■ **What the task requires**
Give back exactly the stretch of data below from the line holding "(Some sample_rom, fs')." through the line holding "check_hash sum d (rom_hash g) = false", both ends included, and leave the remaining lines out.

Saved entries

-- -- --

(* ===== verification/AudioGuardSpec.v ===== *)
(** The audio guard: no voice of the lists plays freed samples after the call, and
    the rings report each voice's change once and each stale predictor. *)

From Stdlib Require Import ZArith Lia Bool List.
From stdpp Require Import base list gmap.
From S2P Require Import Prelude Bytes GuestMem Kernel RspMem GbCart EventRing AudioGuard.
Open Scope Z_scope.

(** * Words of guest memory *)

Lemma load_store_u8 m p q v : load_u8 (store_u8 q v m) p = if decide (u32 q = u32 p) then u8 v else load_u8 m p.
Proof.
  unfold load_u8, store_u8. rewrite hbyte_insert. destruct (decide (u32 q = u32 p)) as [->|N].
  - rewrite decide_True by done. apply u8_small, u8_range.
  - rewrite decide_False; [done|]. by intros E%lxor_inj.
Qed.
(** Four bytes that do not wrap around. *)
Definition word_at (p : Z) : Prop := 0 <= p /\ p + 4 <= 2 ^ 32.
Definition apart (p q : Z) : Prop := p + 4 <= q \/ q + 4 <= p.
Lemma word_bytes p i : word_at p -> 0 <= i < 4 -> u32 (p + i) = p + i.
Proof. intros [? ?] ?. apply u32_small. unfold is_u32. lia. Qed.
Lemma load_store_apart m p q v : word_at p -> word_at q -> apart p q -> load_be32 (store_be32 q v m) p = load_be32 m p.
Proof.
  intros Hp Hq Ha. unfold load_be32, store_be32.
  assert (forall i, 0 <= i < 4 -> load_u8 (store_be32 q v m) (p + i) = load_u8 m (p + i)) as H.
  { intros i Hi. unfold store_be32. rewrite !load_store_u8, (word_bytes p i Hp Hi), (word_bytes q 1), (word_bytes q 2), (word_bytes q 3) by (done || lia).
    rewrite (u32_small q) by (unfold is_u32, word_at in *; lia). unfold apart in Ha. by rewrite !decide_False by lia. }
  unfold store_be32 in H. rewrite (H 1), (H 2), (H 3) by lia. specialize (H 0 ltac:(lia)). rewrite Z.add_0_r in H. by rewrite H.
Qed.
Lemma load_store_word m p v : word_at p -> is_u32 v -> load_be32 (store_be32 p v m) p = v.
Proof.
  intros Hp Hv. unfold load_be32, store_be32. rewrite !load_store_u8, (word_bytes p 1), (word_bytes p 2), (word_bytes p 3) by (done || lia).
  rewrite (u32_small p) by (unfold is_u32, word_at in *; lia).
  unfold is_u32 in Hv. unfold u8. repeat (case_decide; try lia).
  change (2 ^ 24) with 16777216. change (2 ^ 16) with 65536. change (2 ^ 8) with 256. Z.to_euclidean_division_equations; lia.
Qed.
(* ===== verification/SampleRom.v ===== *)
(** Versions and game images at concrete inputs.  The audio guard at a concrete
    synthesizer: two voices in one list, one in the other, two of the three on
    samples that are about to be freed. *)

From Stdlib Require Import ZArith Lia Bool List Ascii String.
From stdpp Require Import base list gmap strings.
From S2P Require Import Prelude Bytes GuestMem EventRing ModManager Rom RomSpec AudioGuard AudioGuardSpec.
Open Scope Z_scope.
Open Scope list_scope.

Example versions_read :
  (from_string "1.20.3-beta", from_string "01.2.3", from_string "1.2", from_string "1.2.3x", from_string "70000.0.0") =
  (Some (MkVersion 1 20 3 "-beta"), Some (MkVersion 1 2 3 ""), None, None, None).
Proof. vm_compute. reflexivity. Qed.
(** A version that was never set does not survive its text. *)
Example default_version_is_lost : (to_string (MkVersion (-1) (-1) (-1) ""), from_string "-1.-1.-1") = ("-1.-1.-1"%string, None).
Proof. vm_compute. reflexivity. Qed.

(** A checksum in place of the hash, and a game of twelve words. *)
Definition sum (l : list Z) : Z := foldl Z.add 0 l.
Definition sample_rom : list Z := [0x80; 0x37; 0x12; 0x40] ++ replicate 28 7 ++ [78; 65; 77; 69] ++ replicate 12 9.
Definition sample_game : GameEntry := MkGame (sum sample_rom) [78; 65; 77; 69] "game" true.
Definition sample_library : library := register_game sample_game (MkLibrary ∅ ∅).
Definition halfwords_swapped : list Z := [0x37; 0x80; 0x40; 0x12] ++ replicate 28 7 ++ [65; 78; 69; 77] ++ replicate 12 9.
Lemma halfwords_dumped : dumped_as 1 sample_rom halfwords_swapped.
Proof.
  split; [reflexivity|]. intros i Hi. change (length sample_rom) with 48%nat in Hi.
  assert (forallb (fun i => bool_decide (halfwords_swapped !! Nat.lxor i 1 = sample_rom !! i)) (seq 0 48) = true) as H by (vm_compute; reflexivity).
  rewrite forallb_forall in H. specialize (H i). rewrite in_seq, bool_decide_eq_true in H. apply H. lia.
Qed.

Definition dumped : files := {["dump.v64"%string := halfwords_swapped]}.
Lemma any_byte_order_is_loaded_witness :
  exists fs', select_rom sum "config" (Written (length sample_rom)) "dump.v64" "game" sample_library dumped = Some (Good, fs') /\
  (forall p, p <> stored_path "config" sample_game -> fs' !! p = dumped !! p) /\
  check_stored_rom sum "config" sample_game fs' = (true, fs') /\ load_stored_rom sum "config" "game" sample_library fs' = (Some sample_rom, fs').
Proof.
  apply (any_byte_order_is_loaded sum "config" sample_library dumped "game" "dump.v64" sample_game sample_rom halfwords_swapped 1);
    [vm_compute; reflexivity|vm_compute; reflexivity|reflexivity|vm_compute; reflexivity|vm_compute; reflexivity|right; left; reflexivity|exact halfwords_dumped|apply lookup_singleton_eq].
Defined.

(** Four bytes are enough to reach the header's name. *)
Definition four_bytes : files := {["tiny"%string := [0x80; 0x37; 0x12; 0x40]]}.
Lemma select_rom_outcomes_witness :
  (select_rom sum "config" Not_opened "tiny" "game" sample_library four_bytes = None <->
   exists g d, candidate sample_library four_bytes "game" "tiny" g d /\
     check_hash sum d (rom_hash g) = false /\ (length d < 0x20 + length (internal_name g))%nat) /\
  forall e fs', select_rom sum "config" Not_opened "tiny" "game" sample_library four_bytes = Some (e, fs') ->
  e <> NotYet /\ (e <> Good -> fs' = four_bytes) /\
  (e = Good -> exists g d, candidate sample_library four_bytes "game" "tiny" g d /\ check_rom_start d = NotByteswapped /\
     check_hash sum d (rom_hash g) = true /\ fs' = snd (write_file Not_opened (stored_path "config" g) d four_bytes)).
Proof. apply (select_rom_outcomes sum "config" Not_opened sample_library four_bytes "game" "tiny"). vm_compute. reflexivity. Defined.
Example tiny_dump_reads_past_its_end : select_rom sum "config" Not_opened "tiny" "game" sample_library four_bytes = None.
Proof. vm_compute. reflexivity. Qed.
(** A failed write is reported as success. *)
Example failed_write_is_good :
  select_rom sum "config" Not_opened "rom" "game" sample_library {["rom"%string := sample_rom]} = Some (Good, {["rom"%string := sample_rom]}).
Proof. vm_compute. reflexivity. Qed.

Definition naudio : VoiceLayout := MkLayout 0x80000100 0xC 0x14 0x20 0x10 0 24 0 0 0 0x38.
Definition words (l : list (Z * Z)) (m : hostmem) : hostmem := foldl (fun m '(v, w) => store_be32 (to_paddr v) w m) m l.
Definition synth_memory : hostmem :=
  words [(0x80000100, 0x80000200);
         (0x8000020C, 0x80001000); (0x80001000, 0x80001100); (0x80001100, 0x8000020C);
         (0x80000214, 0x80001200); (0x80001200, 0x80000214);
         (0x80001010, 0x80100010); (0x80001110, 0x80200000); (0x80001210, 0x80100800);
         (0x80001020, 1); (0x80001120, 1); (0x80001220, 1); (0x80001038, 1)] ∅.
Definition freed (v : Z) : bool := in_range 0x80100000 0x80101000 (load_be32 synth_memory (dc_table_at naudio v)).

Ltac each_voice := intros; cbn [app] in *; repeat match goal with
  | H : _ ∈ _ :: _ |- _ => apply elem_of_cons in H as [?|H]
  | H : _ ∈ [] |- _ => by apply elem_of_nil in H
  end; subst.
Ltac no_gt := intros H; discriminate H.
Ltac computed := vm_compute; repeat apply conj; first [no_gt | left; no_gt | right; no_gt | intros N; first [destruct N; reflexivity | left; no_gt | right; no_gt]].
Lemma synth_separate : separate naudio (list_heads naudio 0x80000200) [0x80001000; 0x80001100; 0x80001200].
Proof.
  unfold list_heads. change (u32 (0x80000200 + alloc_list_offset naudio)) with 0x8000020C. change (u32 (0x80000200 + lame_list_offset naudio)) with 0x80000214.
  cbn [app]. unfold apart. split; [|split]; intros v.
  - each_voice; computed.
  - intros w. each_voice; computed.
  - intros w. each_voice; computed.
Qed.
Lemma freed_samples_are_silent_witness :
  exists m', silence_voices_in_range (Some naudio) 0x80100000 0x80101000 synth_memory =
    (Z.of_nat (length (filter (fun v => freed v = true) ([0x80001000; 0x80001100] ++ [0x80001200]))), m') /\
  (forall v, v ∈ [0x80001000; 0x80001100] ++ [0x80001200] -> load_be32 m' (em_motion_at naudio v) =
     if freed v then voice_em_motion_stopped_value naudio else load_be32 synth_memory (em_motion_at naudio v)) /\
  (forall p, word_at p -> (forall v, v ∈ [0x80001000; 0x80001100] ++ [0x80001200] -> freed v = true -> apart (em_motion_at naudio v) p) ->
     load_be32 m' p = load_be32 synth_memory p).
Proof.
  apply (freed_samples_are_silent naudio 0x80100000 0x80101000 0x80000200 [0x80001000; 0x80001100] [0x80001200] synth_memory);
    [lia|vm_compute; reflexivity|lia|unfold is_u32; simpl; lia| | |exact synth_separate].
  - split; [vm_compute; reflexivity|]. split; [|simpl; lia]. vm_compute. repeat split; done.
  - split; [vm_compute; reflexivity|]. split; [|simpl; lia]. vm_compute. repeat split; done.
Defined.
Example two_voices_stopped :
  let '(n, m) := silence_voices_in_range (Some naudio) 0x80100000 0x80101000 synth_memory in
  (n, map (fun v => load_be32 m (em_motion_at naudio v)) [0x80001000; 0x80001100; 0x80001200]) = (2, [0; 1; 0]).
Proof. vm_compute. reflexivity. Qed.

(** The first pass meets three voices; the first is attacked. *)
Definition no_voices : VoiceRing.state := VoiceRing.MkState ring_empty ∅ 0.
Lemma one_event_per_voice_witness :
  exists evs, VoiceRing.g_ring (VoiceRing.sample_pass naudio synth_memory 0x80000200 7 no_voices) = record_all 7 1 evs ring_empty /\
  forall v, of_voice v evs = events_of (fst (if decide (v ∈ visited naudio synth_memory 0x80000200) then met naudio synth_memory 1 no_voices v else not_met naudio 1 no_voices v)) /\
            VoiceRing.g_prev (VoiceRing.sample_pass naudio synth_memory 0x80000200 7 no_voices) !! v =
            snd (if decide (v ∈ visited naudio synth_memory 0x80000200) then met naudio synth_memory 1 no_voices v else not_met naudio 1 no_voices v).
Proof. apply (one_event_per_voice naudio synth_memory 7 0x80000200 no_voices). intros v p H. discriminate H. Defined.
Example one_attack :
  map (option_map (fun e => (VoiceRing.voice_ptr (VoiceRing.event e), VoiceRing.kind (VoiceRing.event e))))
    (VoiceRing.recent 8 (VoiceRing.sample_pass naudio synth_memory 0x80000200 7 no_voices)) = [Some (0x80001000, VoiceRing.ATTACK)].
Proof. vm_compute. reflexivity. Qed.

(** Two frames: a decode with one book, then a decode of the same buffer that
    continues with another. *)
Definition command_memory (book flags : Z) : hostmem :=
  words [(0x80002000, 0x0B000020); (0x80002004, book); (0x80002008, 0x01003000); (0x8000200C, flags)] ∅.
Example second_decode_is_suspect :
  map (option_map (fun e => AdpcmRing.suspect (AdpcmRing.event e)))
    (AdpcmRing.recent 8 (scan_frames [(command_memory 0x5000 0x10000000, 0x80002000, 16, 1); (command_memory 0x6000 0, 0x80002000, 16, 2)])) =
  [Some 0; Some 1].
Proof. vm_compute. reflexivity. Qed.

-- -- --

■ **Result below**
  check_stored_rom sum "config" sample_game fs' = (true, fs') /\ load_stored_rom sum "config" "game" sample_library fs' = (Some sample_rom, fs').
Proof.
  apply (any_byte_order_is_loaded sum "config" sample_library dumped "game" "dump.v64" sample_game sample_rom halfwords_swapped 1);
    [vm_compute; reflexivity|vm_compute; reflexivity|reflexivity|vm_compute; reflexivity|vm_compute; reflexivity|right; left; reflexivity|exact halfwords_dumped|apply lookup_singleton_eq].
Defined.

(** Four bytes are enough to reach the header's name. *)
Definition four_bytes : files := {["tiny"%string := [0x80; 0x37; 0x12; 0x40]]}.
Lemma select_rom_outcomes_witness :
  (select_rom sum "config" Not_opened "tiny" "game" sample_library four_bytes = None <->
   exists g d, candidate sample_library four_bytes "game" "tiny" g d /\
     check_hash sum d (rom_hash g) = false /\ (length d < 0x20 + length (internal_name g))%nat) /\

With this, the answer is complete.